By Melissa Proulx, Staff Writer

When it comes to getting an education, many female students in other parts of the world face the challenge of not being able to acquire the knowledge they need. But one student organization here on campus is working to change that.

Started during the fall 2013 semester, She’s the First at the University of New Hampshire is the local campus chapter of a national organization designed to help provide the educational opportunities needed for women throughout the world.

“We’re young people empowering other young people to get an education,” said Rebecca Lebar, a junior double major in communications and Spanish and president of the club. “We have the privilege to do what is a great cause. I think anyone can relate to that — wanting to get an education.”

For the last year, the group has been holding an event each semester to raise money for the national organization. In October, for example, the club held a cupcake sale entitled “Bake a Change.”

“We sold a lot this past month, just under $200,” Lebar said.

When sent directly to the national organization, the local chapter does not necessarily have a say in where the money will go. Rather, it will be sent to where it is most needed, and they do have the opportunity to pick where it goes if they want to.

“I’m hoping we can find a specific girl to sponsor because that would be really cool,” Lebar said, explaining how this will be something that the group works towards in the future.

The focus on girls is simple, according to the national organization’s website. By educating girls for the future, they will be able to live healthier lives, whether it be due to the better jobs they are able to get or the healthier relationship choices they make, thus helping to break the cycle of poverty.
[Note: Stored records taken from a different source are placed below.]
(** A choice of one item for each head that a list has. *)
Definition picks (by_head : list (VerifiedMeta T) -> gmap CommitId (VerifiedMeta T)) : Prop :=
  forall l i, match by_head l !! i with
              | Some v => v ∈ l /\ head_of v = i
              | None => forall v, v ∈ l -> head_of v <> i
              end.

Lemma load_requested_spec id ids by_head s :
  picks by_head -> inv s ->
  wpn (load_requested (SendErr:=SendErr) ids by_head (load_items ops id))
    (fun r t => match r with
       | Ok mp => requested_map (nd_storage s) (nd_storage t) id ids mp
       | Err e => io_failed s t e
       end) s.
Proof.
  intros Hby Hs. unfold load_requested. case_bool_decide as Hids.
  - apply wp_ret. intros t _ _. subst ids. split; [|by intros v _ Hv%not_elem_of_nil].
    intros i v. by rewrite lookup_empty.
  - apply wp_bind_ok; [apply _|]. eapply wp_mono; [apply _|apply (wp_requested_io _ (fun l t =>
      (forall v, v ∈ l -> stored (nd_storage t) id v) /\
      loads_all stored (nd_storage s) id ((fun v => head_of v) <$> l)));
      eapply wp_mono; [apply _|apply wp_storage; auto; apply (law_load _ _ _ _ _ _ _ Hlaws), Hs|]|].
    + intros [l|e] t _ _ Hr; [|done]. destruct Hr as [Hin Hall]. split; [|done]. intros v Hv. by apply Hin.
    + intros [l|e] s1 Hs1 Hg1 Hl.
      2:{ apply wp_ret. intros t _ Hg. by apply (io_failed_grows s s s1). }
      destruct Hl as [Hin Hall].
      apply wp_ret. intros t Ht Hg. split.
      * intros i v Hv. specialize (Hby l i). rewrite Hv in Hby. destruct Hby as [Hv' <-].
        split; [done|]. eapply Hgrow; [apply Hg|]. by apply Hin.
      * intros v Hv _. specialize (Hall v Hv). apply list_elem_of_fmap in Hall as (w & Hvw & Hw).
        specialize (Hby l (head_of v)). destruct (by_head l !! head_of v); [by eexists|].
        by destruct (Hby w Hw).
Qed.

(** A message for each of the wanted items that are in the map, and no others. *)
Definition messages_of (mp : gmap CommitId (VerifiedMeta T)) (ids : list CommitId) (msgs : list SyncMessage) : Prop :=
  (forall msg, msg ∈ msgs -> exists i v rh, mp !! i = Some v /\ msg = message (vm_signed v) (vm_blob v) rh) /\
  (forall i v, i ∈ ids -> mp !! i = Some v -> exists rh, message (vm_signed v) (vm_blob v) rh ∈ msgs) /\
  (length msgs <= length ids)%nat.

Lemma messages_of_app mp ids ids' msgs msgs' :
  messages_of mp ids msgs -> messages_of mp ids' msgs' -> messages_of mp (ids ++ ids') (msgs ++ msgs').
Proof.
  intros (Ha & Ha' & Hl) (Hb & Hb' & Hl'). split_and!; [| |rewrite !length_app; lia].
  - intros msg [Hm|Hm]%elem_of_app; eauto.
  - intros i v [Hi|Hi]%elem_of_app Hv; [destruct (Ha' i v Hi Hv) as [rh Hrh]|destruct (Hb' i v Hi Hv) as [rh Hrh]];
      exists rh; apply elem_of_app; auto.
Qed.

Lemma requested_messages_spec peer heads mp ids s :
  inv s ->
  wpn (requested_messages seed peer heads message mp ids) (fun msgs _ => messages_of mp ids msgs) s.
Proof.
  intros Hs. unfold requested_messages.
  apply (wp_tfor inv grows _ (fun seen msgs => messages_of mp seen msgs) []); [|done|].
  - intros seen msgs i t _ Ht Hseen. destruct (mp !! i) as [v|] eqn:Hi.
    + eapply wp_map; [apply _|by apply next_spec|]. intros counter t' _ _ _.
      apply messages_of_app; [done|]. split_and!; [| |done].
      * intros msg ->%list_elem_of_singleton. by eexists i, v, _.
      * intros j w ->%list_elem_of_singleton. rewrite Hi. intros [= <-]. eexists. by left.
    + apply wp_ret. intros t' _ _. rewrite <-(app_nil_r msgs). apply messages_of_app; [done|].
      split_and!; [by intros msg Hm%not_elem_of_nil| |cbn; lia].
      intros j w ->%list_elem_of_singleton. by rewrite Hi.
  - split_and!; [by intros msg Hm%not_elem_of_nil| |done]. by intros i v Hi%not_elem_of_nil.
Qed.

(** Each wanted item that was stored has been given to the connection. *)
Definition requested_sent s t conn id (ids : list CommitId) : Prop :=
  forall v, stored (nd_storage s) id v -> head_of v ∈ ids -> exists v' rh,
    stored (nd_storage t) id v' /\ head_of v' = head_of v /\
    given t (conn, message (vm_signed v') (vm_blob v') rh).

Lemma messages_sent s s1 t conn id ids mp msgs :
  requested_map (nd_storage s) (nd_storage s1) id ids mp -> messages_of mp ids msgs -> grows s1 t ->
  (forall msg, msg ∈ msgs -> given t (conn, msg)) -> requested_sent s t conn id ids.
Proof.
  intros [Hin Hall] (_ & Hmsgs & _) Hg Hsent v Hv Hi. destruct (Hall v Hv Hi) as [w Hw].
  destruct (Hmsgs _ w Hi Hw) as [rh Hrh]. destruct (Hin _ w Hw) as [Hh Hst].
  exists w, rh. split_and!; [|done|by apply Hsent]. eapply Hgrow; [apply Hg|done].
Qed.
End requested.

Lemma send_counting_spec conn msgs s :
  inv s -> (forall msg, msg ∈ msgs -> good_push (conn, msg)) ->
  wpn (send_counting conn msgs)
    (fun n t => (n <= length msgs)%nat /\ forall msg, msg ∈ msgs -> given t (conn, msg)) s.
Proof.
  intros Hs Hp. unfold send_counting.
  apply (wp_tfor_state inv grows _ (fun seen n t =>
    (n <= length seen)%nat /\ forall msg, msg ∈ seen -> given t (conn, msg)) []).
  - intros seen n t t' [Hn Hseen] _ Hg. split; [done|]. intros msg Hm. eapply given_grows; eauto.
  - intros seen n msg t Hm Ht [Hn Hseen].
    eapply wp_map; [apply _|eapply send_spec; [done..|by apply Hp]|]. intros r t' _ Hg Hr. split.
    + rewrite length_app. cbn. destruct r; lia.
    + intros msg' [Hm'| ->%list_elem_of_singleton]%elem_of_app; [|done]. eapply given_grows; eauto.
  - done.
  - split; [cbn; lia|]. by intros msg Hm%not_elem_of_nil.
Qed.

Lemma first_by_head_picks {T} `{!Item T} : picks (T:=T) (first_by_head (fun _ => true)).
Proof.
  intros l i. pose proof (first_by_head_lookup (fun _ => true) l i) as Hf.
  destruct (_ !! i); [by destruct Hf as (? & ? & _)|]. intros v Hv Hi. by specialize (Hf v Hv Hi).
Qed.

Lemma last_by_head_picks {T} `{!Item T} : picks (T:=T) last_by_head.
Proof.
  intros l i. unfold last_by_head. induction l as [|v l IH] using rev_ind.
  { cbn [foldl]. rewrite lookup_empty. by intros v Hv%not_elem_of_nil. }
  rewrite foldl_app. cbn [foldl]. set (mp := foldl _ ∅ l) in *. clearbody mp.
  destruct (decide (i = item_head (vm_payload v))) as [-> |Hne].
  - rewrite lookup_insert_eq. split; [|done]. apply elem_of_app. right. by left.
  - rewrite lookup_insert_ne by done. destruct (mp !! i).
    + destruct IH. split; [|done]. apply elem_of_app. by left.
    + intros w [Hw| ->%list_elem_of_singleton]%elem_of_app; [by apply IH|done].
Qed.

Lemma minimal_keyed tr : minimal m tr -> keyed tr.
Proof. intros (full & Hk & Hmin). exact (minimize_keyed m full tr Hk Hmin). Qed.

Lemma heads_total tr : minimal m tr -> exists hs, heads m tr = Some hs.
Proof.
  intros Hm. unfold heads. destruct (minimize_entries m tr (minimal_keyed tr Hm)) as (tr' & -> & _). by eexists.
Qed.

Lemma requested_map_weaken {T} `{!Item T} (stored : Sto -> SedimentreeId -> VerifiedMeta T -> Prop)
    x0 x0' x x' id ids mp :
  (forall x x' id v, st_grows x x' -> stored x id v -> stored x' id v) ->
  st_grows x0 x0' -> st_grows x x' ->
  requested_map stored x0' x id ids mp -> requested_map stored x0 x' id ids mp.
Proof.
  intros Hst H0' Hx [Hin Hall]. split; [|by eauto]. intros i v Hv. destruct (Hin i v Hv). eauto.
Qed.

(** What [send_requested_data] has done when it succeeds, or why it did not: the policy
    refused the peer, or a read of the storage failed meanwhile. *)
Definition data_sent s t conn id (resolver : FingerprintResolver) (requesting : RequestedData)
    (r : result (SendRequestedDataError E SendErr) SendCount) : Prop :=
  match r with
  | Ok n =>
      (sc_commits n <= length (rd_commit_fingerprints requesting))%nat /\
      (sc_fragments n <= length (rd_fragment_fingerprints requesting))%nat /\
      requested_sent st_commit (SM_LooseCommit id) s t conn id
        (omap (resolve_commit resolver) (rd_commit_fingerprints requesting)) /\
      requested_sent st_fragment (SM_Fragment id) s t conn id
        (omap (resolve_fragment resolver) (rd_fragment_fingerprints requesting))
  | Err (RequestedUnauthorized _ _) => ~ fetch_grants (Pol:=Pol) (au_peer_id conn) id
  | Err (RequestedIo io) => io_failed s t (RequestedIo io)
  end.

Lemma messages_good_c id conn x0 x mp ids msgs :
  proved_conn proved conn -> fetch_approved (au_peer_id conn) id -> st_only good_c good_f x ->
  requested_map st_commit x0 x id ids mp -> messages_of (SM_LooseCommit id) mp ids msgs ->
  forall msg, msg ∈ msgs -> good_push (conn, msg).
Proof.
  intros Hp Hf (_ & Hc & _) [Hmp _] (Hmsgs & _ & _) msg Hm. destruct (Hmsgs msg Hm) as (i & v & rh & Hv & ->).
  split; [done|]. split; [done|]. exists v. split; [done|]. by eapply Hc, Hmp.
Qed.

Lemma messages_good_f id conn x0 x mp ids msgs :
  proved_conn proved conn -> fetch_approved (au_peer_id conn) id -> st_only good_c good_f x ->
  requested_map st_fragment x0 x id ids mp -> messages_of (SM_Fragment id) mp ids msgs ->
  forall msg, msg ∈ msgs -> good_push (conn, msg).
Proof.
  intros Hp Hf (_ & _ & Hg) [Hmp _] (Hmsgs & _ & _) msg Hm. destruct (Hmsgs msg Hm) as (i & v & rh & Hv & ->).
  split; [done|]. split; [done|]. exists v. split; [done|]. by eapply Hg, Hmp.
Qed.

(** The tail of [send_requested_data]. *)
Lemma send_loaded_spec conn id heads commit_ids fragment_ids commit_by_id fragment_by_id s0 s :
  inv s -> proved_conn proved conn -> fetch_approved (au_peer_id conn) id ->
  requested_map st_commit (nd_storage s0) (nd_storage s) id commit_ids commit_by_id ->
  requested_map st_fragment (nd_storage s0) (nd_storage s) id fragment_ids fragment_by_id ->
  wpn (await commit_msgs := requested_messages seed (au_peer_id conn) heads (SM_LooseCommit id)
         commit_by_id commit_ids in
       await fragment_msgs := requested_messages seed (au_peer_id conn) heads (SM_Fragment id)
         fragment_by_id fragment_ids in
       await commits_sent := send_counting conn commit_msgs in
       await fragments_sent := send_counting conn fragment_msgs in
       Ret (Ok (E:=SendRequestedDataError E SendErr) (MkSendCount commits_sent fragments_sent)))
    (fun r t => exists n, r = Ok n /\ (sc_commits n <= length commit_ids)%nat /\
                (sc_fragments n <= length fragment_ids)%nat /\
                requested_sent st_commit (SM_LooseCommit id) s0 t conn id commit_ids /\
                requested_sent st_fragment (SM_Fragment id) s0 t conn id fragment_ids) s.
Proof.
  intros Hs Hp Hf Hc Hfr. apply wp_bind; [apply _|].
  eapply wp_mono; [apply _|by apply requested_messages_spec|]. intros msgs_c s1 Hs1 Hg1 Hmc.
  apply wp_bind; [apply _|].
  eapply wp_mono; [apply _|by apply requested_messages_spec|]. intros msgs_f s2 Hs2 Hg2 Hmf.
  apply wp_bind; [apply _|]. eapply wp_mono; [apply _|apply send_counting_spec; [done|]|].
  { by eapply messages_good_c; [..|exact (ni_storage _ _ _ _ _ _ Hs)| |]. }
  intros n s3 Hs3 Hg3 [Hn Hsc]. eapply wp_map; [apply _|apply send_counting_spec; [done|]|].
  { by eapply messages_good_f; [..|exact (ni_storage _ _ _ _ _ _ Hs)| |]. }
  intros n' t Ht Hg [Hn' Hsf]. assert (grows s t) by (do 3 (etrans; [done|]); done).
  destruct Hmc as (Hmc1 & Hmc2 & Hlc), Hmf as (Hmf1 & Hmf2 & Hlf).
  eexists. split_and!; [done|cbn; lia..| |].
  - eapply messages_sent; [apply st_commit_grow|exact Hc|by split_and!|done|]. intros msg Hm. by eapply given_grows, Hsc.
  - by eapply messages_sent; [apply st_fragment_grow|exact Hfr|by split_and!|..].
Qed.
“Ultimately, our student leaders and scholars become the change agents who break cycles of generational poverty and transform our world,” the organization wrote in the About section on their website.

According to the organization’s website, there is only a 33 percent enrollment rate for girls in secondary schools in the countries they work in. These 10 countries are Ethiopia, India, Kenya, Nepal, Peru, South Sudan, Tanzania, the Gambia and Uganda.

The organization was started by Tammy Tibbetts, a journalism major who graduated from the College of New Jersey in 2007. Tibbetts started the program in 2009, a move that won her a spot in Time’s 30 under 30 for the education category in 2013. And while UNH is doing its part to help out with the cause, 82 other chapters located at various high schools and colleges throughout the country are doing their part as well.

Though the cause and purpose of the group also have a noble purpose, that’s not the only thing that makes the club a great choice for students, according to Lebar.

“We meet three times a semester because there’s only one event per semester, so meetings every week is not necessary,” she said. “It’s not very demanding, so it’s a club that really anyone can join no matter what your schedule is.”

Those interested often sign up by contacting Lebar, though many signed up as well during the U-day festivities earlier in the semester.

“… You have to do six hours for the year of donating your time, and then you’re an active member,” Lebar explained.

Already the group has grown from just six members to 25 in the last year, and Lebar looks forward to seeing how the group and its mission will continue to grow and make an impact in the future.

“I’m hoping to gain a lot more membership, and I hope to become more recognized on campus because no one really knows who we are and what we do,” she said. “It’s just really cool to be a part of something this big and changing lives of girls who can’t afford to go to school.”